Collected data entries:
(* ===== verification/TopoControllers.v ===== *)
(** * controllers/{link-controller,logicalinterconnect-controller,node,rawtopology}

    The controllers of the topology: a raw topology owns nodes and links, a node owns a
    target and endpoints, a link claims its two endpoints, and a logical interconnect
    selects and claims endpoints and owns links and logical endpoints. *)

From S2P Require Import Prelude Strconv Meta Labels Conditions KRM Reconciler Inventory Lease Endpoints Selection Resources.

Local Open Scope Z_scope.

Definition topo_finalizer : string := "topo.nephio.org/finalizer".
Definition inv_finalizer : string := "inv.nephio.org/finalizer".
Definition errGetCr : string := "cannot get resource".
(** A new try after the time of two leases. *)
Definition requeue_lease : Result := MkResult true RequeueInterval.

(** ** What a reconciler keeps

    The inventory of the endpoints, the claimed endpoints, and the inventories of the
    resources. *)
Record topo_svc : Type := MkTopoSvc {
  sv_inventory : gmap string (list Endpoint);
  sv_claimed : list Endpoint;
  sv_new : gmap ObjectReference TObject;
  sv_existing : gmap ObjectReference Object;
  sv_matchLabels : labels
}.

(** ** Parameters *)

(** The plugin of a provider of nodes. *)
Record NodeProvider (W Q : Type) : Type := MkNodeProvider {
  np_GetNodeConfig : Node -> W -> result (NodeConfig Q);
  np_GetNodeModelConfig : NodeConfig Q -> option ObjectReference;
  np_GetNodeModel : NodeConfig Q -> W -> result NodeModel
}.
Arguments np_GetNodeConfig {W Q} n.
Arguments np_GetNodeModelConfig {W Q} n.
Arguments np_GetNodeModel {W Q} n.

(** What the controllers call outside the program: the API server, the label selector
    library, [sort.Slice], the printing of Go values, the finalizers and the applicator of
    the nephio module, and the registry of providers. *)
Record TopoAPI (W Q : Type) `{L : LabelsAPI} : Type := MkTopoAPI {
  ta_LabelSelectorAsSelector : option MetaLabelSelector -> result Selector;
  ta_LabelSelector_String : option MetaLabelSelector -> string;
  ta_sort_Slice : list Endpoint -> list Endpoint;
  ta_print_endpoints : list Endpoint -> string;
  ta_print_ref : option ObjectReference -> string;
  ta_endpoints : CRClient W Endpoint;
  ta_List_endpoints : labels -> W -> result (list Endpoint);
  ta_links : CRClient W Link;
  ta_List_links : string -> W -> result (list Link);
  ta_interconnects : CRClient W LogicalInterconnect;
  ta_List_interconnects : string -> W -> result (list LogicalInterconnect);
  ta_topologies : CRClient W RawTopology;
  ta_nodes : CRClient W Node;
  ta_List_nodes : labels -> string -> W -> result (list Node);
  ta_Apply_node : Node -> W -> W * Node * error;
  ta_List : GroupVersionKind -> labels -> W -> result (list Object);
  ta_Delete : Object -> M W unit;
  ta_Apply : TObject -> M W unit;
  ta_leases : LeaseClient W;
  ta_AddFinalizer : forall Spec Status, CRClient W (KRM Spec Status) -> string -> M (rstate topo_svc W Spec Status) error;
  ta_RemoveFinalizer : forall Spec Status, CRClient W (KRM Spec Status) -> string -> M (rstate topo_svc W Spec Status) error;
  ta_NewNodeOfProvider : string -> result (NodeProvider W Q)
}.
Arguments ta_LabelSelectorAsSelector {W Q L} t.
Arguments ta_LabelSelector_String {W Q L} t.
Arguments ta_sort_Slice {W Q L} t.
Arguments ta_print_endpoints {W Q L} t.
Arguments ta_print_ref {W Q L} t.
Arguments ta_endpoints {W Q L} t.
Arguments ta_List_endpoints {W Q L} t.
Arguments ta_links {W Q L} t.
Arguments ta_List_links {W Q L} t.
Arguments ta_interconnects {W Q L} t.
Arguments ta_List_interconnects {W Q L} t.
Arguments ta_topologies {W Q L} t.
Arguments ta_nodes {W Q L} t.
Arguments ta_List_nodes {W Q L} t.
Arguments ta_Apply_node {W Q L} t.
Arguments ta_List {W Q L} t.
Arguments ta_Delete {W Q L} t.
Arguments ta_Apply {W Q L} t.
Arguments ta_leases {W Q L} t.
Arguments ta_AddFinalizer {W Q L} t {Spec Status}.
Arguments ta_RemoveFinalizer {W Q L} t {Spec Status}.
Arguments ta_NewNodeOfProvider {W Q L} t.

# Exercise goal:
A faithful retyping of every entry above is the task.

# Result for this exercise:
(* ===== verification/TopoControllers.v ===== *)
(** * controllers/{link-controller,logicalinterconnect-controller,node,rawtopology}

    The controllers of the topology: a raw topology owns nodes and links, a node owns a
    target and endpoints, a link claims its two endpoints, and a logical interconnect
    selects and claims endpoints and owns links and logical endpoints. *)

From S2P Require Import Prelude Strconv Meta Labels Conditions KRM Reconciler Inventory Lease Endpoints Selection Resources.

Local Open Scope Z_scope.

Definition topo_finalizer : string := "topo.nephio.org/finalizer".
Definition inv_finalizer : string := "inv.nephio.org/finalizer".
Definition errGetCr : string := "cannot get resource".
(** A new try after the time of two leases. *)
Definition requeue_lease : Result := MkResult true RequeueInterval.

(** ** What a reconciler keeps

    The inventory of the endpoints, the claimed endpoints, and the inventories of the
    resources. *)
Record topo_svc : Type := MkTopoSvc {
  sv_inventory : gmap string (list Endpoint);
  sv_claimed : list Endpoint;
  sv_new : gmap ObjectReference TObject;
  sv_existing : gmap ObjectReference Object;
  sv_matchLabels : labels
}.

(** ** Parameters *)

(** The plugin of a provider of nodes. *)
Record NodeProvider (W Q : Type) : Type := MkNodeProvider {
  np_GetNodeConfig : Node -> W -> result (NodeConfig Q);
  np_GetNodeModelConfig : NodeConfig Q -> option ObjectReference;
  np_GetNodeModel : NodeConfig Q -> W -> result NodeModel
}.
Arguments np_GetNodeConfig {W Q} n.
Arguments np_GetNodeModelConfig {W Q} n.
Arguments np_GetNodeModel {W Q} n.

(** What the controllers call outside the program: the API server, the label selector
    library, [sort.Slice], the printing of Go values, the finalizers and the applicator of
    the nephio module, and the registry of providers. *)
Record TopoAPI (W Q : Type) `{L : LabelsAPI} : Type := MkTopoAPI {
  ta_LabelSelectorAsSelector : option MetaLabelSelector -> result Selector;
  ta_LabelSelector_String : option MetaLabelSelector -> string;
  ta_sort_Slice : list Endpoint -> list Endpoint;
  ta_print_endpoints : list Endpoint -> string;
  ta_print_ref : option ObjectReference -> string;
  ta_endpoints : CRClient W Endpoint;
  ta_List_endpoints : labels -> W -> result (list Endpoint);
  ta_links : CRClient W Link;
  ta_List_links : string -> W -> result (list Link);
  ta_interconnects : CRClient W LogicalInterconnect;
  ta_List_interconnects : string -> W -> result (list LogicalInterconnect);
  ta_topologies : CRClient W RawTopology;
  ta_nodes : CRClient W Node;
  ta_List_nodes : labels -> string -> W -> result (list Node);
  ta_Apply_node : Node -> W -> W * Node * error;
  ta_List : GroupVersionKind -> labels -> W -> result (list Object);
  ta_Delete : Object -> M W unit;
  ta_Apply : TObject -> M W unit;
  ta_leases : LeaseClient W;
  ta_AddFinalizer : forall Spec Status, CRClient W (KRM Spec Status) -> string -> M (rstate topo_svc W Spec Status) error;
  ta_RemoveFinalizer : forall Spec Status, CRClient W (KRM Spec Status) -> string -> M (rstate topo_svc W Spec Status) error;
  ta_NewNodeOfProvider : string -> result (NodeProvider W Q)
}.
Arguments ta_LabelSelectorAsSelector {W Q L} t.
Arguments ta_LabelSelector_String {W Q L} t.
Arguments ta_sort_Slice {W Q L} t.
Arguments ta_print_endpoints {W Q L} t.
Arguments ta_print_ref {W Q L} t.
Arguments ta_endpoints {W Q L} t.
Arguments ta_List_endpoints {W Q L} t.
Arguments ta_links {W Q L} t.
Arguments ta_List_links {W Q L} t.
Arguments ta_interconnects {W Q L} t.
Arguments ta_List_interconnects {W Q L} t.
Arguments ta_topologies {W Q L} t.
Arguments ta_nodes {W Q L} t.
Arguments ta_List_nodes {W Q L} t.
Arguments ta_Apply_node {W Q L} t.
Arguments ta_List {W Q L} t.
Arguments ta_Delete {W Q L} t.
Arguments ta_Apply {W Q L} t.
Arguments ta_leases {W Q L} t.
Arguments ta_AddFinalizer {W Q L} t {Spec Status}.
Arguments ta_RemoveFinalizer {W Q L} t {Spec Status}.
Arguments ta_NewNodeOfProvider {W Q L} t.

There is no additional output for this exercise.